Task to carry out
Below are the records; copy each line in them that holds the word "Hoff".

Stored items
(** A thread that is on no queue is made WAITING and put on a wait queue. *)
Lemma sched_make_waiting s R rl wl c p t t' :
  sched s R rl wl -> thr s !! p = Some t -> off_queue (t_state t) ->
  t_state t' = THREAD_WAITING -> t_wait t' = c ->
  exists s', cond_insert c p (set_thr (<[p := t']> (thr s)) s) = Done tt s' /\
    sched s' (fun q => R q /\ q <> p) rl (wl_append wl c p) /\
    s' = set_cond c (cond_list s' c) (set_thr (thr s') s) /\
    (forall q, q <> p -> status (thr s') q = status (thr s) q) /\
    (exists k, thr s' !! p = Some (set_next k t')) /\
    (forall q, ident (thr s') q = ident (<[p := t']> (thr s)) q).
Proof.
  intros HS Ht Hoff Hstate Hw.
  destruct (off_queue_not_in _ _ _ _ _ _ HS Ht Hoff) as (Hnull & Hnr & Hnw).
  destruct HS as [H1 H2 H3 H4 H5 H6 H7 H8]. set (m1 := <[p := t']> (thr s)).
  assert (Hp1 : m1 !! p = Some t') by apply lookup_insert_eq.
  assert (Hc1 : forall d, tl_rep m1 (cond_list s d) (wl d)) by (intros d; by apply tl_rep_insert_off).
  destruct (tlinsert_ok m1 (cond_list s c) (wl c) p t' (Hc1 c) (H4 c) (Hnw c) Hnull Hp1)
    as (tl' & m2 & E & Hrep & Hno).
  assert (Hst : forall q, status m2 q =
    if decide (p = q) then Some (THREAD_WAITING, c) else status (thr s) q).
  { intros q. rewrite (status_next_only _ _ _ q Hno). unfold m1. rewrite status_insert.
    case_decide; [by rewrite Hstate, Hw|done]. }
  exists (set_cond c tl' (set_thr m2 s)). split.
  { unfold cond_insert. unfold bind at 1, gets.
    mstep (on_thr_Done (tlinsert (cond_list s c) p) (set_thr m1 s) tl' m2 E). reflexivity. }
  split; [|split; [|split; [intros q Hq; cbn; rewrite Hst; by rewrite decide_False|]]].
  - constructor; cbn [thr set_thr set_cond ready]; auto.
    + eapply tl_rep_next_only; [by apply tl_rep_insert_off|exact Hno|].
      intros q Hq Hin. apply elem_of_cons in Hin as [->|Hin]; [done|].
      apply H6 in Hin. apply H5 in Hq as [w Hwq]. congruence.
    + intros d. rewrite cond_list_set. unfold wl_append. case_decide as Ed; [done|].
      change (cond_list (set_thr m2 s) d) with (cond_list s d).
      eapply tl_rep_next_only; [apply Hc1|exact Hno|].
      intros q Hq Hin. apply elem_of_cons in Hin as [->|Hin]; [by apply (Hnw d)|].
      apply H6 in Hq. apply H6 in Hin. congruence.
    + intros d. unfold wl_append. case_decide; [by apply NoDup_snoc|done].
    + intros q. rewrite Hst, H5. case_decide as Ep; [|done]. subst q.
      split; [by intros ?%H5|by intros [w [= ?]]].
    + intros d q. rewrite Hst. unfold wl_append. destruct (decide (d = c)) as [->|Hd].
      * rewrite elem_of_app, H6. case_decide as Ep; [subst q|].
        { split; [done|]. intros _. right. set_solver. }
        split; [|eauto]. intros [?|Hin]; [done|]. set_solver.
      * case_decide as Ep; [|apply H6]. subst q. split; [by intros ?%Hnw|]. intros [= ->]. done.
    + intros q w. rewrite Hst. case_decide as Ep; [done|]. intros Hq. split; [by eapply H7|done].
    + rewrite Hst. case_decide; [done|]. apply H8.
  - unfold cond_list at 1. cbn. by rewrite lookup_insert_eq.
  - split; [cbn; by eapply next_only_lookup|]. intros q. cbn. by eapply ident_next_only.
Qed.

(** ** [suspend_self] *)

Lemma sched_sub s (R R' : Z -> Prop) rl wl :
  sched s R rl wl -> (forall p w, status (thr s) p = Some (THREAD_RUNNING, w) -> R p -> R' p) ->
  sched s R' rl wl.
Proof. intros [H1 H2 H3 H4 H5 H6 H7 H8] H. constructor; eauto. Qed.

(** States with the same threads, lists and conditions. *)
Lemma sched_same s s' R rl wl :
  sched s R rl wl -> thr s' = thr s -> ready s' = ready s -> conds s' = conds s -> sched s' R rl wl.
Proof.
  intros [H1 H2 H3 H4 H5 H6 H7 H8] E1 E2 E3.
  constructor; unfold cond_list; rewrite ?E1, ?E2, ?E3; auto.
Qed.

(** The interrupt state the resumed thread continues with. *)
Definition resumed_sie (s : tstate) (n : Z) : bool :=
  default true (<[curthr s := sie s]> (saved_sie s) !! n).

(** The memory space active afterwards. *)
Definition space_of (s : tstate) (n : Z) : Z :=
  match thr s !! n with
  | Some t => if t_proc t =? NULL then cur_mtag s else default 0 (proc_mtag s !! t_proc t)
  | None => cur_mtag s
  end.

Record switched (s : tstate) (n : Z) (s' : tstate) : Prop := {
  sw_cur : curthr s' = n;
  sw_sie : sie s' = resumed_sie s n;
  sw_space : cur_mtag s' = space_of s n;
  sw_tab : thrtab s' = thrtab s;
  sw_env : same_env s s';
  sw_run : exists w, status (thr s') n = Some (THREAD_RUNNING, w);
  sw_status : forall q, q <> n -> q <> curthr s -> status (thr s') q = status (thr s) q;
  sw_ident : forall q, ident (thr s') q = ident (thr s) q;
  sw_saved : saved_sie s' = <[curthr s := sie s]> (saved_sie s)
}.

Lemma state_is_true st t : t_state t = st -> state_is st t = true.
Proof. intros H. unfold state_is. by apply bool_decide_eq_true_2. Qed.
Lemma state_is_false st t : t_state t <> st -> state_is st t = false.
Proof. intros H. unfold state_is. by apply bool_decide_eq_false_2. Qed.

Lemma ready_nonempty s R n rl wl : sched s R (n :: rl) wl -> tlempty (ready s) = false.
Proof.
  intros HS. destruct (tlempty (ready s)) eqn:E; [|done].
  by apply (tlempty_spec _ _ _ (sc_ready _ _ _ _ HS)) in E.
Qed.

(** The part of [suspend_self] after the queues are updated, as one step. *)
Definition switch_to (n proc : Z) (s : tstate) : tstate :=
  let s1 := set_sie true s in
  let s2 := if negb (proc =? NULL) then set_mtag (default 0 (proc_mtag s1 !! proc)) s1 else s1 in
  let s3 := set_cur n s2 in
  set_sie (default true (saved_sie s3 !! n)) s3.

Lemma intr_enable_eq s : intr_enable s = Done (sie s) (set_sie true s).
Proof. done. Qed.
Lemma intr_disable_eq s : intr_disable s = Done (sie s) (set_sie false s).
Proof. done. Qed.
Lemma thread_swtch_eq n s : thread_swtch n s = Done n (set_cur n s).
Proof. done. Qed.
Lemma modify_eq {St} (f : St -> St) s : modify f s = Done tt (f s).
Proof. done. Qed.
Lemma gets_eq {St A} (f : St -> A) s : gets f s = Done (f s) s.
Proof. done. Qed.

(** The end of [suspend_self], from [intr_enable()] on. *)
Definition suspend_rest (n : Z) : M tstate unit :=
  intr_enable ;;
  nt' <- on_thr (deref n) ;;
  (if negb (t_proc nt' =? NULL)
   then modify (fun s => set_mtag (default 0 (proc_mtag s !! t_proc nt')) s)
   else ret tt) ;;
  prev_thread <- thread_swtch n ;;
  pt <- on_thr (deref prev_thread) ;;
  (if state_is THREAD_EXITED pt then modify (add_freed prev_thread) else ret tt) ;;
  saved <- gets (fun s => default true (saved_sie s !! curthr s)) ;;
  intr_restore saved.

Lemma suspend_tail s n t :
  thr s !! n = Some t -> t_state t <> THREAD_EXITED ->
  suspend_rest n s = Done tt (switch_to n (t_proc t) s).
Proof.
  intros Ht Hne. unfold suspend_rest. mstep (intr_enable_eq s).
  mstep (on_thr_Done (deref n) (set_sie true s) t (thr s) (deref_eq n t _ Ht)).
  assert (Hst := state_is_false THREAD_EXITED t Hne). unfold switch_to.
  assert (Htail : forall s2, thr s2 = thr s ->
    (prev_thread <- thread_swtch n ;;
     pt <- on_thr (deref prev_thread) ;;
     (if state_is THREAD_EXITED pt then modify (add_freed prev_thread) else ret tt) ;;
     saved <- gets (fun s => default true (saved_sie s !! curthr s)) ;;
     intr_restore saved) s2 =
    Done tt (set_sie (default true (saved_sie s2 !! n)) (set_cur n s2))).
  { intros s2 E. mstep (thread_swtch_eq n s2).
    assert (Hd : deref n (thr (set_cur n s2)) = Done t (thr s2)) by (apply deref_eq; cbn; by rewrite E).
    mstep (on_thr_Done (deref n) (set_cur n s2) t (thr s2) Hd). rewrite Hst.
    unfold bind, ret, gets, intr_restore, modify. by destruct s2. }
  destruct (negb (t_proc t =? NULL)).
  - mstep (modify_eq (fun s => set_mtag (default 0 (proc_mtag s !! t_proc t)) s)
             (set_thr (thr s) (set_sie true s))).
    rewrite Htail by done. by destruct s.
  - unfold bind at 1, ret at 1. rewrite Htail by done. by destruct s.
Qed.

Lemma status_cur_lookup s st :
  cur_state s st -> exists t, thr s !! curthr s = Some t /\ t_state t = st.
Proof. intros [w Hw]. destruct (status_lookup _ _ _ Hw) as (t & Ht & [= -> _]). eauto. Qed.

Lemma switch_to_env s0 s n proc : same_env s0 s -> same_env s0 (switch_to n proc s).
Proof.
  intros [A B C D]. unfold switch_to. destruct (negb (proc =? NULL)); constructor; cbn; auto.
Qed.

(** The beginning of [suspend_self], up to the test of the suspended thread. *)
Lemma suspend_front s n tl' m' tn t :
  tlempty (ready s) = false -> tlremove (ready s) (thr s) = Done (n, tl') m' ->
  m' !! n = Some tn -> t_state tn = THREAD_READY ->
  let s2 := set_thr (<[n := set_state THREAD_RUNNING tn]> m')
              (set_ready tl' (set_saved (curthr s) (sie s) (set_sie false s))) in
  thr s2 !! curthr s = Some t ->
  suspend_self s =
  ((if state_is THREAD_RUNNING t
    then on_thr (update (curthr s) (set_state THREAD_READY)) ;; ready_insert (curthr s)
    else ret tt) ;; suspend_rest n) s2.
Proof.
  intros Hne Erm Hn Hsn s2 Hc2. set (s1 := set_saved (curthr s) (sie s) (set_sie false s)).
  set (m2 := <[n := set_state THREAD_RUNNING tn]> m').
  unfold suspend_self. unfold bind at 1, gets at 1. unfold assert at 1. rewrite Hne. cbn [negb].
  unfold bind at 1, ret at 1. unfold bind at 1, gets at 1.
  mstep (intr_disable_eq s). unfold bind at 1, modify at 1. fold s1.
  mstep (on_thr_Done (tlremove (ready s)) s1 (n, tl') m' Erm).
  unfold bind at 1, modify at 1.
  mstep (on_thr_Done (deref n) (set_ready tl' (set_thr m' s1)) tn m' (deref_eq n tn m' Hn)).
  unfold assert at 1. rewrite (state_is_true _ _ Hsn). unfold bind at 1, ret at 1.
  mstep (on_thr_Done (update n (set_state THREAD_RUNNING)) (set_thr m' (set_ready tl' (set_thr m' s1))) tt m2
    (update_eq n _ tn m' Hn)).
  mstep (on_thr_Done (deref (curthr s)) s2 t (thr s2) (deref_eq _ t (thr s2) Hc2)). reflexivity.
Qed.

==

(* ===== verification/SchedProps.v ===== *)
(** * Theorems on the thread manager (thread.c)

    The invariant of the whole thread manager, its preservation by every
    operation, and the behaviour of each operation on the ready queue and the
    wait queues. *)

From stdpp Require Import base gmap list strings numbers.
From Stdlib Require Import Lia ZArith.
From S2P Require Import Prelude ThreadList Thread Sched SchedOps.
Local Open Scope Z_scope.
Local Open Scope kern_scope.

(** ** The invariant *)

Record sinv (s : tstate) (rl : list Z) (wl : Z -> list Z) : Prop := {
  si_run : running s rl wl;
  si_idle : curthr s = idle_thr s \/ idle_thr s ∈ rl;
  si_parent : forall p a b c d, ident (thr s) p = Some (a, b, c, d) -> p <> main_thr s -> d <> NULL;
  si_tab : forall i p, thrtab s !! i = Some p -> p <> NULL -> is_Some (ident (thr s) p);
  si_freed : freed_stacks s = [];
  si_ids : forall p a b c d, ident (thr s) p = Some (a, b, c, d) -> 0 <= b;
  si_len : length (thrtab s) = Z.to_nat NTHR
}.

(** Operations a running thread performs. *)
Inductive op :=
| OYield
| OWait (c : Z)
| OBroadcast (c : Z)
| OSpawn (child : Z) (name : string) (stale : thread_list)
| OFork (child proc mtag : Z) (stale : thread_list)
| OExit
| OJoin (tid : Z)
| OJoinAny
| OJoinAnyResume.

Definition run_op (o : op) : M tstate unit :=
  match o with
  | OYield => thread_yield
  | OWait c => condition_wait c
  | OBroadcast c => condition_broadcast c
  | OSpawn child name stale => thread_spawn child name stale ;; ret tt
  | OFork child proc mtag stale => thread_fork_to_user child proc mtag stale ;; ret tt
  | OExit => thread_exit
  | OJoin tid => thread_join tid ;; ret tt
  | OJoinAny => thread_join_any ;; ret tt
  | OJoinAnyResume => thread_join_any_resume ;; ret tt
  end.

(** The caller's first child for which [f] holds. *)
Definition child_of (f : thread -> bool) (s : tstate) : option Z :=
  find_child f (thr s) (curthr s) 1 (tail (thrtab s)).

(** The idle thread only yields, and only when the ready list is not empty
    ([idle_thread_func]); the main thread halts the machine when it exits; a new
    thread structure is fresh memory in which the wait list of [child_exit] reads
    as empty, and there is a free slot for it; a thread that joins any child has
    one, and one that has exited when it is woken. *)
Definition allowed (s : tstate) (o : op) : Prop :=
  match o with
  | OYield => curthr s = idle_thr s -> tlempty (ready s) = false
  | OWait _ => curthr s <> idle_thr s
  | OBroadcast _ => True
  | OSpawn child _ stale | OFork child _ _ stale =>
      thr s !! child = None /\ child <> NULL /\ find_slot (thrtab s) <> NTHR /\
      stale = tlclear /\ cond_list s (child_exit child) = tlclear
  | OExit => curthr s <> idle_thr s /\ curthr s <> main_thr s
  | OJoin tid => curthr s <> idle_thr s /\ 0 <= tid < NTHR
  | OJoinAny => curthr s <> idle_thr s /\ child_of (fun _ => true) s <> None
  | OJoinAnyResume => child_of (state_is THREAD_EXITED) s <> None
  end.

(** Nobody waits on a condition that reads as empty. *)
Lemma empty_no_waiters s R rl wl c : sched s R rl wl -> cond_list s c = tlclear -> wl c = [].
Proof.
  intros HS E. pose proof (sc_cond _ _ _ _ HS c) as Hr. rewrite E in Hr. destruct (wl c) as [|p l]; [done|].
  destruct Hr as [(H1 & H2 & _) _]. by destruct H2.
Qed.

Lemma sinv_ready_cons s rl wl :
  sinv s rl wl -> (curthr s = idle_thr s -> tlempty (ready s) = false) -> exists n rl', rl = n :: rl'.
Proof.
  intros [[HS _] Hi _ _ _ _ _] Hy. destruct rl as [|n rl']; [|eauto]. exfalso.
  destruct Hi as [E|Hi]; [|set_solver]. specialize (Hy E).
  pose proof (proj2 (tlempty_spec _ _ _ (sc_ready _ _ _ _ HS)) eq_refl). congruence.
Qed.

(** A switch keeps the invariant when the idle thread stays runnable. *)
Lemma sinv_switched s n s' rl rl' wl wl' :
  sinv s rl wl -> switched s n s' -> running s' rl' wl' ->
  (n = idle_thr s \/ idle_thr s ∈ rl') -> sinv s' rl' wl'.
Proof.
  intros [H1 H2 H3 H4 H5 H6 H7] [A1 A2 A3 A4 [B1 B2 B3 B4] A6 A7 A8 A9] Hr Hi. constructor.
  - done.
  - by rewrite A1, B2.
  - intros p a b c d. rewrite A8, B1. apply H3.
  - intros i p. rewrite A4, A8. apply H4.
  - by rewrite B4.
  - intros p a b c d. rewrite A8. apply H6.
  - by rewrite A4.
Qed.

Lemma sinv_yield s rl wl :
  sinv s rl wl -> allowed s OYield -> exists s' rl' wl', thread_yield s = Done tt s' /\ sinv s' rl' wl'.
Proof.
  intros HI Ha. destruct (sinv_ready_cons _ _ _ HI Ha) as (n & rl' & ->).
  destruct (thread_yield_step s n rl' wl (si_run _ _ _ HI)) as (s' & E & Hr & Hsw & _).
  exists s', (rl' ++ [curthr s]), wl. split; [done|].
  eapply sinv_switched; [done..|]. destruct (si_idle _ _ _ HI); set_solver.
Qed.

Expected output
  intros HS Ht Hoff Hstate Hw.
  destruct (off_queue_not_in _ _ _ _ _ _ HS Ht Hoff) as (Hnull & Hnr & Hnw).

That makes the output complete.